Но дело было даже не в том, что говорила Сумасшедшая, а в том как. Это был не монолог - она действительно с кем-то общалась. Слышала ответы, спорила, смеялась и раздражалась. Помню, как в первый раз услышал эту ее "беседу". Мы тогда играли дома у Долгопрудного, он жил этажом выше Сумасшедшей. Я как раз едва не отдавил ему палец гусеницей стального игрушечного Т-34, который, кажется, весил как настоящий. Долгопрудный из последних сил сдерживался, чтобы не зарыдать. И тут в форточку донесся голос Сумасшедшей. Я даже выглядывать не стал, настолько был уверен, что под окном просто остановились поговорить два человека, и у одного из них очень тихий голос…
Позже я всегда думал - как же ей, должно быть, было одиноко. Но теперь знаю, что дело не только в этом.
Все это вспоминается мне, когда я вижу лица пассажиров, стоящих рядом со мной в троллейбусе. Они смотрят на меня также, как мы всегда смотрели на Сумасшедшую. Как на психа. А все из-за того, что я незаметно для себя начал говорить сам с собой. Ну, вернее, им, пассажирам, так показалось, что сам с собой.
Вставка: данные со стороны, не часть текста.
(* ===== verification/V11Logger.v ===== *)
(** * cocaine/logger.go: the logger of v0.11

    A [Logger] has an [asyncWSocket] to the service of logs, a verbosity and the lock
    and the flag of [Reconnect]. The goroutines that log are a list of program
    counters; the socket is the one of Socket.v, with its own goroutines as the
    environment. The temporary service that is asked for the verbosity, the dialer,
    [fmt] and the codec are parameters. *)
From S2P Require Import Prelude GoTypes Buffers Socket V11Message.
From S2P Require V11Service Loggers.
From Stdlib Require Import Strings.Byte ZArith Lia.
From stdpp Require Import sorting.

(** ** Definitions *)

(** The [const] block. *)
Definition LOGIGNORE : Z := 0.
Definition LOGERROR : Z := 1.
Definition LOGWARN : Z := 2.
Definition LOGINFO : Z := 3.
Definition LOGDEBUG : Z := 4.

Section Logger11.
Context {UUID : Type}.
Context (uuid_String : UUID -> string) (encode : list value -> list byte).
(** [fmt.Sprint], [fmt.Sprintf] and the flag with the name of the application *)
Context (Sprint : list value -> string) (Sprintf : string -> list value -> string).
Context (flagApp : string).
#[local] Instance K : SocketKind (list byte) := asyncWSocket (list byte).

(** What [createIO] meets: the temporary service or the error of its creation, with
    its endpoint; the first result that the call of [verbosity] delivers, [None] when
    its channel is closed without one; and the dial of the endpoint. *)
Record environment : Type := mkEnv {
  temp : string + error;
  answer : option V11Service.serviceRes;
  dial : string -> option error
}.

(** [Extract(&verbosity)] *)
Context (extract : gobytes -> Z + error).

Definition createTempService (env : environment) : outcome (string * Z + error) :=
  match temp env with
  | inr err => Ok (inr err)
  | inl endpoint =>
    match answer env with
    | None => Panic
    | Some res =>
      match V11Service.Err res with
      | Some _ => Ok (inr (Errorf "%s" [VString "cocaine: unable to receive verbosity"]))
      | None =>
        match extract (V11Service.res res) with
        | inr err => Ok (inr err)
        | inl verbosity => Ok (inl (endpoint, verbosity))
        end
      end
    end
  end.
На самом-то деле я говорю с Юлей. И дело не в одиночестве, вернее, не только в нем. И не в боли, не в тоске, не во всем этом, нет. Мне просто хочется поговорить о том, о чем мы так и не успели, не договорили, оставили на потом. О том, как поедем летом в Крым или кататься на роликах по Крещатику. Какой у Вали Тарановой из десятого "Б" страшный крючковатый нос. Как снова зальем бабе Майе шприцом яйцо в замочную скважину, где оно протухнет и будет страшно вонять, а старая карга так и не узнает, в чем дело. О том, как Китаец может ходить в берцах летом и не падать в обморок, и что его домочадцы наверняка надевают противогазы, когда он приходит домой и разувается.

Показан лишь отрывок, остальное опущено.